Signs of the Times - AA Phone Box

Where would our transport network be without electronic communications? The moving of people requires the moving of messages. Railways needed the telegraph. Airlines needed radio. Neither got far without the other.
As people took to the car they had to have some kind of means to summon help in an emergency. The Royal Automobile Association and the Automobile Association were set up to help the motorist. In 1911 the AA placed its first roadside telephone kiosk as Ashtead in Surrey. The first 'sentry boxes' had been for patrolmen to shelter in bad weather. They had telephones inside for their use. Soon AA members were able to have their own key to open the roadside boxes in order to use the phone to summon help from their Association. Fire extinguishers and maps were also available inside. Over the years a network sprang up around the country and the RAC followed suit.

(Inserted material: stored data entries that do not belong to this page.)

Lemma schedule_step i o now :
  turn_ok i -> turn_step i (schedule_maintenance_retry i o now).2.
Proof.
  intros Hi. assert (Hf : forall f, turn_ok (set_i_failures i f)).
  { intros f. by apply (turn_ok_timers i (i_timers i) f). }
  unfold schedule_maintenance_retry. destruct o; cbn [snd]; try (by apply turn_step_refl).
  - split; [by apply turn_ok_timers|done|done].
  - split; [by apply turn_ok_timers|done|done].
  - destruct (_ <=? _); cbn [snd]; split; try done. by apply turn_ok_timers.
Qed.

Lemma op_allowed_settles s o : op_allowed s o = true -> rtc state_edge s (settles o).
Proof. destruct s, o; cbn; intros; try done; apply rtc_once; exact I. Qed.

Lemma complete_failure_step i o s z now :
  turn_ok i -> i_destroyed i = false -> rtc state_edge (i_state i) (settles o) -> turn_step i (complete_failure i o s z now).
Proof.
  intros Hi Hd He. unfold complete_failure. destruct (_ && _ && _) eqn:E; [|by apply destroy_allocation_step].
  rewrite !andb_true_iff, bool_decide_eq_true in E. destruct E as [[_ Hs] _].
  pose proof (complete_step i o s z Hi) as Hc. pose proof (schedule_step (complete i o s z) o now (ts_ok _ _ Hc)) as Hr.
  assert (Hrt : i_state (schedule_maintenance_retry (complete i o s z) o now).2 = StReady).
  { transitivity (i_state (complete i o s z)); [|unfold complete; by rewrite (proj1 (proj2 (proj1 (push_event_frame i _))))].
    unfold schedule_maintenance_retry. destruct o; try done. by destruct (_ <=? _). }
  destruct (schedule_maintenance_retry _ _ _) as [[] j]; cbn [snd] in *; [by eapply turn_step_trans|].
  eapply turn_step_trans; [by eapply turn_step_trans|]. apply rebind_exhausted_step.
  - apply Hr.
  - rewrite (ts_destroyed _ _ Hr), (ts_destroyed _ _ Hc). done.
  - rewrite Hrt. by apply rtc_once.
Qed.

(** Taking a request off the list. *)
Lemma take_pending_step i k tx :
  turn_ok i -> turn_step i (remove_queued_transaction (set_i_pending i (delete k (i_pending i))) tx).
Proof.
  intros []. split; [|done|done]. split; cbn; try done.
  - etrans; [|exact ok_controls0]. unfold len. pose proof (length_filter (fun control => get_range (co_packet control) 8 20 <> Some tx) (i_controls i)). lia.
  - rewrite list_fmap_delete. eapply sublist_NoDup; [exact ok_nodup0|apply sublist_delete].
  - by apply Forall_delete.
  - intros Hd. destruct (ok_destroyed0 Hd) as (-> & -> & ->). split_and!; done.
Qed.

Lemma has_operation_false i o : has_operation i o = false -> o ∉ pe_operation <$> i_pending i.
Proof.
  unfold has_operation. intros Hh Hin. apply list_elem_of_fmap in Hin as (p & -> & Hp).
  apply not_true_iff_false in Hh. apply Hh, existsb_exists. exists p. split; [by apply list_elem_of_In|by apply bool_decide_eq_true].
Qed.

Lemma ok_inj {E A} (a b : A) : @Ok E A a = Ok b -> a = b.
Proof. by intros [= ->]. Qed.

Section Steps.
Context `{StunHash}.

Lemma start_operation_step c i o authenticated retries tx now j :
  turn_ok i -> i_destroyed i = false -> op_allowed (i_state i) o = true -> (o <> Allocate -> authenticated = true) ->
  start_operation c i o authenticated retries tx now = Ok j -> turn_step i j.
Proof.
  intros Hi Hd Ho Ha. unfold start_operation. destruct (has_operation i o) eqn:Hh.
  { intros [= <-]. destruct (decide _); [|by apply turn_step_refl].
    destruct (list_find _ _) as [[? ?]|]; [by apply queue_packet_step|by apply turn_step_refl]. }
  destruct (authenticated && _) eqn:Hauth; [done|]. intros Hb. apply bind_ok in Hb as (packet & _ & Hj).
  apply ok_inj in Hj. subst j. pose proof (queue_packet_step c i packet Hi Hd) as [Hq Hq2 Hq3].
  pose proof (queue_packet_frame c i packet) as Hf. unframe Hf.
  split; [|done|done]. revert Hq Hq2 Hq3 fr fr0 fr1 fr2 fr3 fr4 fr5 fr6 fr7. generalize (queue_packet c i packet) as q. intros.
  assert (Hcomplete : authenticated = true -> auth_complete (i_auth i)).
  { intros ->. cbn in Hauth. rewrite !orb_false_iff, !bool_decide_eq_false in Hauth. unfold auth_complete.
    rewrite <- !not_eq_None_Some. tauto. }
  destruct Hq. split; cbn [set_i_pending i_controls i_events i_auth i_state i_relay i_channel i_pending i_timers i_destroyed]; try done.
  - rewrite fmap_app, fr3. cbn. rewrite fr3 in ok_nodup0. apply NoDup_app. split_and!; [done| |apply NoDup_singleton].
    intros x Hx Hx'. apply list_elem_of_singleton in Hx' as ->. by apply has_operation_false in Hh.
  - apply Forall_app. split; [done|]. apply Forall_singleton. rewrite fr, fr0. split; cbn; try done; unfold MAX_TRANSMISSIONS, INITIAL_RTO, MAX_RTO, millis; lia.
  - rewrite fr7, Hd. done.
Qed.

Lemma set_auth_step c i r n : turn_ok i -> turn_step i (set_auth c i r n).
Proof.
  intros []. assert (Hc : auth_complete (i_auth (set_auth c i r n))) by (split_and!; eexists; done).
  split; [|done|done]. split; cbn [set_auth set_i_auth i_controls i_events i_auth i_state i_relay i_channel i_pending i_timers i_destroyed]; try done.
  - eapply Forall_impl; [exact ok_pending0|]. intros p []. by split.
  - intros Hx. split; [done|by apply ok_allocated0].
Qed.
End Steps.

(** ** Success *)

(** Replacing the relay, the channel, the timers and the counters. *)
Lemma refit_step i r ch t f :
  turn_ok i -> auth_complete (i_auth i) ->
  (is_Some (t_allocation_expires_at t) -> is_Some r) -> (i_state i = StReady -> is_Some (t_allocation_expires_at t)) ->
  (is_Some ch -> i_state i = StReady) ->
  turn_step i (mkInner (i_auth i) (i_state i) r ch (i_controls i) (i_events i) (i_pending i) t f (i_shutting_down i) (i_destroyed i)).
Proof. intros [] Ha Hr Ht Hc. split; [|done|done]. split; cbn; try done; [by intros Hx; split; auto|by intros Hx; left; auto]. Qed.

(** Every state can move to [STATE_DESTROYING]. *)
Lemma to_destroying s : rtc state_edge s StDestroying.
Proof. destruct s; (apply rtc_once; exact I) || apply rtc_refl. Qed.

(** In a state with one kind of request, taking it off leaves none. *)
Lemma sole_request i o :
  turn_ok i -> op_allowed (i_state i) o = true -> o ∉ pe_operation <$> i_pending i -> is_maintenance o = false -> i_pending i = [].
Proof.
  intros [] Ho Hn Hm. destruct (i_pending i) as [|p l] eqn:E; [done|]. exfalso.
  apply Forall_cons in ok_pending0 as [[Hp _ _ _ _] _]. apply Hn. cbn. apply elem_of_cons. left.
  destruct (i_state i), o, (pe_operation p); done.
Qed.

Section Success_.
Context `{StunHash}.

Lemma complete_push_step i e o s z :
  turn_ok i -> turn_step i (complete (push_event i e) o s z)
  /\ i_state (complete (push_event i e) o s z) = i_state i.
Proof.
  intros Hi. pose proof (push_event_step i e Hi) as H1. split.
  - eapply turn_step_trans; [exact H1|]. apply complete_step, H1.
  - unfold complete. rewrite (proj1 (proj2 (proj1 (push_event_frame _ _)))). apply push_event_frame.
Qed.

(** What follows an accepted Allocate response. *)
Lemma allocated_step c i tx now :
  turn_ok i -> i_destroyed i = false -> i_state i = StAllocating -> i_pending i = [] -> i_channel i = None ->
  is_Some (t_allocation_expires_at (i_timers i)) ->
  exists x j,
    (if i_shutting_down i then
       match start_operation c (set_state i StDeallocating) Deallocate true 0 tx now with
       | Panic => Panic | Err e => mret (Err e, set_state i StDeallocating) | Ok i => mret (Ok tt, i)
       end
     else mret (Ok tt, complete (set_state i StReady) Allocate 0 0)) = @Ok string _ (x, j) /\ turn_step i j.
Proof.
  intros Hi Hd Hs Hp Hc Ht. destruct (i_shutting_down i).
  - assert (H1 : turn_step i (set_state i StDeallocating)).
    { apply set_state_step; rewrite ?Hs, ?Hd; try done. by apply rtc_once. }
    pose proof (set_state_frame i StDeallocating) as Hf. cbn zeta in Hf. unframe Hf.
    pose proof (start_operation_safe c (set_state i StDeallocating) Deallocate true 0 tx now) as Hsafe.
    destruct (start_operation _ _ _ _ _ _ _) as [j|e|] eqn:E; [| |done]; eexists _, _; (split; [done|]); [|done].
    eapply turn_step_trans; [exact H1|].
    eapply start_operation_step; [apply H1|by rewrite fr7| |done|exact E]. by rewrite fr0.
  - eexists _, _. split; [done|]. eapply turn_step_trans; [|apply complete_step]; apply set_state_step || apply ts_ok with i;
      try apply set_state_step; rewrite ?Hs, ?Hd; try done; by apply rtc_once.
Qed.

(** [r] is a value and its state comes from [i] by legal moves; giving up on
    [o] afterwards is legal too. *)
Definition succeeds (i : Inner) (o : Operation) (r : result string (result string unit * Inner)) : Prop :=
  exists x j, r = Ok (x, j) /\ turn_step i j /\ rtc state_edge (i_state j) (settles o).

Section Response.
Context {raw : bytes} {m : Message} (Hw : wf_bytes raw) (Hm : Message_decode raw = Ok m).
Context (c : Setup) (i : Inner) (Hi : turn_ok i) (Hd : i_destroyed i = false) (Ha : auth_complete (i_auth i)).

Lemma unchanged_succeeds o x : op_allowed (i_state i) o = true -> succeeds i o (Ok (x, i)).
Proof using Hi.
  intros Ho. eexists _, _. split; [done|]. split; [by apply turn_step_refl|by apply op_allowed_settles].
Qed.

In the 1970s the boxes began to be removed, slender post-mounted phone units taking their place. Almost as that happened, the mobile phone revolution was under way and it has meant that even those post-mounted phones have gone. No-one was using the boxes; people who are likely to be AA and RAC members are highly likely to have a mobile, and non-members too, the remainder relying on ordinary public call boxes, though they, too, are slowly on the way out in many locations.
Some 21 wooden AA boxes remain, often listed as being of architectural importance within their particular surroundings, such as the one pictured, seen in the Lake District in 1987.